[WORK INSTRUCTION] The required output is the exact run of lines below that opens at the line with "again, except after" and closes at the line with "Definition count (l".

*****

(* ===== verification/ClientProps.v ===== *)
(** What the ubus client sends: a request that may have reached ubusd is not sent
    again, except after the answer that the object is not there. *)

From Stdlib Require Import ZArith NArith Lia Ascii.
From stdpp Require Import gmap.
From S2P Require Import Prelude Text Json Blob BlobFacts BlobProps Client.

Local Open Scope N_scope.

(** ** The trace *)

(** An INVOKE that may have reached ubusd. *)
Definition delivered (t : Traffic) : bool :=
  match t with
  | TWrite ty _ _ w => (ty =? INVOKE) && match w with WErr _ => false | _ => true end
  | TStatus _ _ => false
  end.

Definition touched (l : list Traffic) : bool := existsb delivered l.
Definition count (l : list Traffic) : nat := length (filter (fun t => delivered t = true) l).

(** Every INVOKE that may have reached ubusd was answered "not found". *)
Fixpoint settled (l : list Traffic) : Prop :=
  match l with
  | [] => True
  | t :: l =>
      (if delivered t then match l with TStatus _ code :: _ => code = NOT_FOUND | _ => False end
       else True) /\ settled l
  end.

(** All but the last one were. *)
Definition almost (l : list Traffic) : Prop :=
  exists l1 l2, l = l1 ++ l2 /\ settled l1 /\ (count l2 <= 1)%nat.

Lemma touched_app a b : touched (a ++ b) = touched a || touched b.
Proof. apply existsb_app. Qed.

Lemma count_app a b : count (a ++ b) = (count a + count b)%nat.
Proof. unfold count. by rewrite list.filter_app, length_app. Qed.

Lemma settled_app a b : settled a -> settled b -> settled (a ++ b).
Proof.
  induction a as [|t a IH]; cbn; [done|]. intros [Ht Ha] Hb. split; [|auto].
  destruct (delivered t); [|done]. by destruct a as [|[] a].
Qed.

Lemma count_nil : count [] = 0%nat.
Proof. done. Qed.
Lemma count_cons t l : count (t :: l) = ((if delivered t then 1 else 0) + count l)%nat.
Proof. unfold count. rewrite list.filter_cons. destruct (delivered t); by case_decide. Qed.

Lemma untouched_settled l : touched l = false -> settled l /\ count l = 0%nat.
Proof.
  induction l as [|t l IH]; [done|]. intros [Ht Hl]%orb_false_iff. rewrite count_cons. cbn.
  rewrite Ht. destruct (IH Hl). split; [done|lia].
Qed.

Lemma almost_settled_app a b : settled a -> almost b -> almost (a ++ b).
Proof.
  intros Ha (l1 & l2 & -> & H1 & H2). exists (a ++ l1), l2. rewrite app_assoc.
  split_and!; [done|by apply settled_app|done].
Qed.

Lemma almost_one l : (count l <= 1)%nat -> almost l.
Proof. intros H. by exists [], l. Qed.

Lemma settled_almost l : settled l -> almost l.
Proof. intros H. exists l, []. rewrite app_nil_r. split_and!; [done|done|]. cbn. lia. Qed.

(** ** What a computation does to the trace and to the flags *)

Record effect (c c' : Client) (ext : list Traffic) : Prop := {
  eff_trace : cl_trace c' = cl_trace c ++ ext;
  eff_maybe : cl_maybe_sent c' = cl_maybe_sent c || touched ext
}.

*****

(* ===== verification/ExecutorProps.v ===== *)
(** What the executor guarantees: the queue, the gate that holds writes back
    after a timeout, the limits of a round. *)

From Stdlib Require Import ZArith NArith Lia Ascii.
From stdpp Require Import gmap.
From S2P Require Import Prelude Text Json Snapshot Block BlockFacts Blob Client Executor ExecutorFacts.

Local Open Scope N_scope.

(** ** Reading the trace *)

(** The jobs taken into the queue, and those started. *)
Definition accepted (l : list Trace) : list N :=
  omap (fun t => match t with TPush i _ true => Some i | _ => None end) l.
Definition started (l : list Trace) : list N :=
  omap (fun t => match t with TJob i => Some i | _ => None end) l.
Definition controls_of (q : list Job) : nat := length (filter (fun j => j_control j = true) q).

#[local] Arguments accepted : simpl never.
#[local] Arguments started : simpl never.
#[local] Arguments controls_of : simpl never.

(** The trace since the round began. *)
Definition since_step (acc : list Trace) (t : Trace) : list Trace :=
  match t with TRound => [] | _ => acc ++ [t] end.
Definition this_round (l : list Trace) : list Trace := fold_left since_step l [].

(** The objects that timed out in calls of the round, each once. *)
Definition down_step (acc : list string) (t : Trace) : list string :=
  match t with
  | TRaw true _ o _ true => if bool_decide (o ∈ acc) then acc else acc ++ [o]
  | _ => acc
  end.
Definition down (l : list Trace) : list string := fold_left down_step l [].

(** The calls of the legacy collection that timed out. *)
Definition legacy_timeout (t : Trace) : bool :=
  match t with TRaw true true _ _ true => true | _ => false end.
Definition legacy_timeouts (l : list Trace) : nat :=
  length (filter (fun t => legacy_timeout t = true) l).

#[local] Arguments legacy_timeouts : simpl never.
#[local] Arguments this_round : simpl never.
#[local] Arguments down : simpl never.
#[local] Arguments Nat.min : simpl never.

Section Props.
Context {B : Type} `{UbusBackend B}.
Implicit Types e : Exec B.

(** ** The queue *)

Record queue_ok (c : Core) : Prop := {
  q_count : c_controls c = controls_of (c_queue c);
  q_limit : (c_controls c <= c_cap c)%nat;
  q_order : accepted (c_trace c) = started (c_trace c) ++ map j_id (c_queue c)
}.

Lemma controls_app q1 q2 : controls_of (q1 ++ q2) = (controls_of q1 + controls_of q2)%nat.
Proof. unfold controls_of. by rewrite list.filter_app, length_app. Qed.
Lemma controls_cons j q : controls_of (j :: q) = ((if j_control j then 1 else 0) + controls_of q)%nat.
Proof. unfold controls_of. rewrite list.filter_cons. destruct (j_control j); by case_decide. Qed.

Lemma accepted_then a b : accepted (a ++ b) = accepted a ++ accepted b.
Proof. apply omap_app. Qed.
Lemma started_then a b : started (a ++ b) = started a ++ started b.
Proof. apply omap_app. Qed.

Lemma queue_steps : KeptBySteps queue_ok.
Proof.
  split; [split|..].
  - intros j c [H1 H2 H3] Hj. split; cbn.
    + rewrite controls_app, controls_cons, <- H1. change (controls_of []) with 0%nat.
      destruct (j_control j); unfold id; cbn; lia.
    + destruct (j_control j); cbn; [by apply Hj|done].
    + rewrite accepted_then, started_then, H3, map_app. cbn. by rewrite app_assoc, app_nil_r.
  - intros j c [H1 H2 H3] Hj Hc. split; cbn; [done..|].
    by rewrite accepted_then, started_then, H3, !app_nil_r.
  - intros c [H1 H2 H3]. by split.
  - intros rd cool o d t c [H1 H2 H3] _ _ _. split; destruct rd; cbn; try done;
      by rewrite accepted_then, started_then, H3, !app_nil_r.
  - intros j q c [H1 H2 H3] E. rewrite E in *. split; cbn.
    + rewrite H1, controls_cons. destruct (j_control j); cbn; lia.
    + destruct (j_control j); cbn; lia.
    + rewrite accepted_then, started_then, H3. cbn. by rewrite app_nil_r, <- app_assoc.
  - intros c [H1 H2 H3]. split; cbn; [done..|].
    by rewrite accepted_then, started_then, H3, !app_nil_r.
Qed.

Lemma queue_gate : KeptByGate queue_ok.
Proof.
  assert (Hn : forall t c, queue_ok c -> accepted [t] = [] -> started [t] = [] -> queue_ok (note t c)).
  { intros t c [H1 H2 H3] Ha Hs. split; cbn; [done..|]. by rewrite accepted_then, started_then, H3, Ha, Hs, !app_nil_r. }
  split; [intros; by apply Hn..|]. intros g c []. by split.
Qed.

*****

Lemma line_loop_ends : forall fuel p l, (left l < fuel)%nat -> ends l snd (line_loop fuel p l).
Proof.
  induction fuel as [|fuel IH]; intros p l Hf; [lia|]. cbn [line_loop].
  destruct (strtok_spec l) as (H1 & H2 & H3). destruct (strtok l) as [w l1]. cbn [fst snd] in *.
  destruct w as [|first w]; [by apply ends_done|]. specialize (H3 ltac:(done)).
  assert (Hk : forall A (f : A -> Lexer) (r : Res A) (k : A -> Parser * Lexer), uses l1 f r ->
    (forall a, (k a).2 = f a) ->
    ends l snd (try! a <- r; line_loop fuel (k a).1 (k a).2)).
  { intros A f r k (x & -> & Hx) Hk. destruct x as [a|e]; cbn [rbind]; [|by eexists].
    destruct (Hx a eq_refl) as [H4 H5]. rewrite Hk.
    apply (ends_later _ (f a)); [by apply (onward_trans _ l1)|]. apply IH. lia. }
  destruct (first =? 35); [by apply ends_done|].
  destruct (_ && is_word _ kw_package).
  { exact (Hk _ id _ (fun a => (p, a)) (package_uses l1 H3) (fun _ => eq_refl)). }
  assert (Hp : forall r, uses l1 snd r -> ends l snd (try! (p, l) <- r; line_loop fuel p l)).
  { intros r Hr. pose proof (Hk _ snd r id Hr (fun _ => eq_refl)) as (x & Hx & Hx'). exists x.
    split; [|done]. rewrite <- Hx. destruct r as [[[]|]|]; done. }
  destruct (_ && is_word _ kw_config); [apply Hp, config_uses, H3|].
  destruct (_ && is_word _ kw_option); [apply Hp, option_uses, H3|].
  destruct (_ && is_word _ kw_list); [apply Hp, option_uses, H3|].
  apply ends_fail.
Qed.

*****

[RESPONSE FOR THIS EXERCISE]
    again, except after the answer that the object is not there. *)

From Stdlib Require Import ZArith NArith Lia Ascii.
From stdpp Require Import gmap.
From S2P Require Import Prelude Text Json Blob BlobFacts BlobProps Client.

Local Open Scope N_scope.

(** ** The trace *)

(** An INVOKE that may have reached ubusd. *)
Definition delivered (t : Traffic) : bool :=
  match t with
  | TWrite ty _ _ w => (ty =? INVOKE) && match w with WErr _ => false | _ => true end
  | TStatus _ _ => false
  end.

Definition touched (l : list Traffic) : bool := existsb delivered l.
Definition count (l : list Traffic) : nat := length (filter (fun t => delivered t = true) l).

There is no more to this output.